Bell Labs, BT and Telstra had the benefit of guaranteed revenues through monopoly of the telecommunications market to drive almost unfettered fundamental research to drive the technology revolution.

However, those R&D teams were progressively wound back, delegating the responsibility for innovation to the vendors and standards bodies. However, there have been some challenges around this delegation of responsibility:

  1. The vendors, having taken the risk of doing R&D, want a return on their investment. Once they’ve brought a new product / tech to market, there can be a tendency to try to milk that investment rather than cannibalising the investment with further quantum change. That incentivises incremental change over quantum change
  2. There is so much fragmentation in the vendor market that there’s a lot of duplicated effort. For example, let’s say there are 50 vendors that do alarm management on the market. That means there are 50 teams of developers producing a lot of common functionality
  3. Because of the vendor fragmentation, R&D budgets are also fragmented, which might imply that only incremental change can be funded
  4. There are distinct pros and cons relating to co-operative nature of development within the standards bodies

Is the corresponding slow-down in OSS innovation occurring due to OSS maturing? After all, we’ve had alarm management, performance management, inventory management, traffic management, service order management, provisioning, etc for decades now. If we had’ve needed something else, would we have already thought of it through necessity?

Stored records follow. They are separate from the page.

Definition set_cache (c : accountCache) (ks : KeyStore) : KeyStore :=
  mk_ks (ks_dir ks) (ks_storage ks) (ks_disk ks) c (ks_unlocked ks) (ks_mem ks) (ks_next ks) (ks_closed ks) (ks_tasks ks) (ks_wallets ks) (ks_events ks).
Definition set_disk (d : option directory) (ks : KeyStore) : KeyStore :=
  mk_ks (ks_dir ks) (ks_storage ks) d (ks_cache ks) (ks_unlocked ks) (ks_mem ks) (ks_next ks) (ks_closed ks) (ks_tasks ks) (ks_wallets ks) (ks_events ks).
Definition set_wallets (ws : list keystoreWallet) (es : list (WalletEvent keystoreWallet)) (ks : KeyStore) : KeyStore :=
  mk_ks (ks_dir ks) (ks_storage ks) (ks_disk ks) (ks_cache ks) (ks_unlocked ks) (ks_mem ks) (ks_next ks) (ks_closed ks) (ks_tasks ks) ws (ks_events ks ++ es).
Definition set_unlocks (u : gmap Address unlocked) (n : nat) (c : gset nat) (t : list (Address * unlocked)) (ks : KeyStore) : KeyStore :=
  mk_ks (ks_dir ks) (ks_storage ks) (ks_disk ks) (ks_cache ks) u (ks_mem ks) n c t (ks_wallets ks) (ks_events ks).
Definition set_mem (mem : list PrivateKey) (ks : KeyStore) : KeyStore :=
  mk_ks (ks_dir ks) (ks_storage ks) (ks_disk ks) (ks_cache ks) (ks_unlocked ks) mem (ks_next ks) (ks_closed ks) (ks_tasks ks) (ks_wallets ks) (ks_events ks).

(** Results of operations: a value or an error; a panic is [None]. *)
Definition ret {A} (a : A) : M KeyStore (ks_error + A) := mret (inr a).
Definition throw {A} (e : ks_error) : M KeyStore (ks_error + A) := mret (inl e).
Definition try {A B} (m : M KeyStore (ks_error + A)) (k : A -> M KeyStore (ks_error + B)) : M KeyStore (ks_error + B) :=
  r ← m; match r with inl e => throw e | inr a => k a end.
Definition of_outcome {A} (o : outcome ks_error A) : M KeyStore (ks_error + A) :=
  match o with Ret a => ret a | Err e => throw e | Panic => mpanic end.

Local Notation "x ⇐ m ; k" := (try m (fun x => k)) (at level 20, m at level 100, k at level 200, right associativity).

(** ** Wallets *)

(** The wallets in front of an account, and the rest. *)
Fixpoint drop_front (u : URL) (ws : list keystoreWallet) : list (WalletEvent keystoreWallet) * list keystoreWallet :=
  match ws with
  | [] => ([], [])
  | w :: ws' => match URL_Cmp (wallet_URL w) u with
                | Lt => let '(events, rest) := drop_front u ws' in (mk_event w WalletDropped :: events, rest)
                | _ => ([], ws)
                end
  end.

(** The new wallets and the events for the accounts that remain. *)
Fixpoint refresh_loop (accs : list Account) (old : list keystoreWallet)
    : list keystoreWallet * list (WalletEvent keystoreWallet) :=
  match accs with
  | [] => ([], (fun w => mk_event w WalletDropped) <$> old)
  | account :: accs' =>
      let '(dropped, old) := drop_front (acc_URL account) old in
      let '(wallets, events) :=
        match old with
        | [] => let w := mk_wallet account in
                let '(wallets, events) := refresh_loop accs' old in (w :: wallets, mk_event w WalletArrived :: events)
        | first :: old' =>
            match URL_Cmp (wallet_URL first) (acc_URL account) with
            | Gt => let w := mk_wallet account in
                    let '(wallets, events) := refresh_loop accs' old in (w :: wallets, mk_event w WalletArrived :: events)
            | _ => if bool_decide (kw_account first = account)
                   then let '(wallets, events) := refresh_loop accs' old' in (first :: wallets, events)
                   else refresh_loop accs' old
            end
        end in
      (wallets, dropped ++ events)
  end.

Definition refreshWallets (fired : bool) : M KeyStore () :=
  ks ← mget;
  let '(accs, cache) := cache_accounts fired (ks_disk ks) (ks_cache ks) in
  let '(wallets, events) := refresh_loop accs (ks_wallets ks) in
  mmodify (fun ks => set_wallets wallets events (set_cache cache ks)).

Definition ks_Wallets (fired : bool) : M KeyStore (list keystoreWallet) :=
  _ ← refreshWallets fired; mgets ks_wallets.

(** [NewKeyStore] and [NewPlaintextKeyStore] differ in the storage. *)
Definition newKeyStore (keydir : gostr) (st : storage) (disk : option directory) : KeyStore :=
  let '(accs, cache) := cache_accounts true disk newAccountCache in
  mk_ks keydir st disk cache ∅ [] 0 ∅ [] (mk_wallet <$> accs) [].

Definition HasAddress (fired : bool) (addr : Address) : M KeyStore bool :=
  ks ← mget;
  let '(found, cache) := hasAddress fired (ks_disk ks) addr (ks_cache ks) in
  _ ← mmodify (set_cache cache); mret found.

Definition ks_Accounts (fired : bool) : M KeyStore (list Account) :=
  ks ← mget;
  let '(accs, cache) := cache_accounts fired (ks_disk ks) (ks_cache ks) in
  _ ← mmodify (set_cache cache); mret accs.

Definition ks_Find (fired : bool) (a : Account) : M KeyStore (ks_error + Account) :=
  ks ← mget;
  let cache := maybeReload fired (ks_disk ks) (ks_cache ks) in
  _ ← mmodify (set_cache cache);
  of_outcome (find_account (ks_dir ks) a cache).

(** The decrypted key is placed in memory. *)
Definition getDecryptedKey (fired : bool) (a : Account) (auth : list Z) : M KeyStore (ks_error + (Account * Key * nat)) :=
  a ⇐ ks_Find fired a;
  ks ← mget;
  key ⇐ of_outcome (GetKey (ks_storage ks) (ks_disk ks) (acc_Address a) (Path (acc_URL a)) auth);
  _ ← mmodify (fun ks => set_mem (ks_mem ks ++ [key_PrivateKey key]) ks);
  ret (a, key, List.length (ks_mem ks)).

Definition zeroKey (p : nat) : M KeyStore () := mmodify (fun ks => set_mem (alter with_zero_D p (ks_mem ks)) ks).

(** [os.Remove] *)
Definition remove_file (w : world) (path : gostr) : M KeyStore (ks_error + ()) :=
  ks ← mget;
  match d ← ks_disk ks; (if w_remove w then d !! path else None) with
  | Some _ => _ ← mmodify (fun ks => set_disk (delete path <$> ks_disk ks) ks); ret tt
  | None => throw ErrFile
  end.

Definition ks_Delete (w : world) (a : Account) (passphrase : list Z) : M KeyStore (ks_error + ()) :=
  r ⇐ getDecryptedKey (w_find w) a passphrase;
  let '(a, key, p) := r in
  _ ← zeroKey p;
  _ ⇐ remove_file w (Path (acc_URL a));
  _ ← mmodify (fun ks => set_cache (delete_account a (ks_cache ks)) ks);
  _ ← refreshWallets (w_refresh w);
  ret tt.

(** ** Signing *)

Definition sign_hash (hash : list Z) (prv : PrivateKey) : M KeyStore (ks_error + list Z) :=
  if (List.length hash =? 32)%nat then
    match crypto_Sign (be_int hash) prv with Some sig => ret sig | None => throw ErrSign end
  else throw ErrSign.

Definition sign_tx (tx : Transaction) (chainID : option Z) (prv : PrivateKey) : M KeyStore (ks_error + Transaction) :=
  match SignTx tx (match chainID with Some _ => NewEIP155Signer chainID | None => HomesteadSigner end) prv with
  | Ret tx => ret tx
  | Err e => throw (ErrTx e)
  | Panic => mpanic
  end.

Yet as OSS nears 50 (the first OSS were developed in the 1970’s) it feels like we need  quantum change even more than incremental change to remain relevant and deliver what our customers need. There are plenty of incremental changes to make through virtualisation, machine learning, massive data processing, etc but have all the massive innovations already been uncovered? Do we need a Bell Labs or BT style of funding on fundamental research rather than competition across a fragmented vendor market to innovate us to where we need to get to?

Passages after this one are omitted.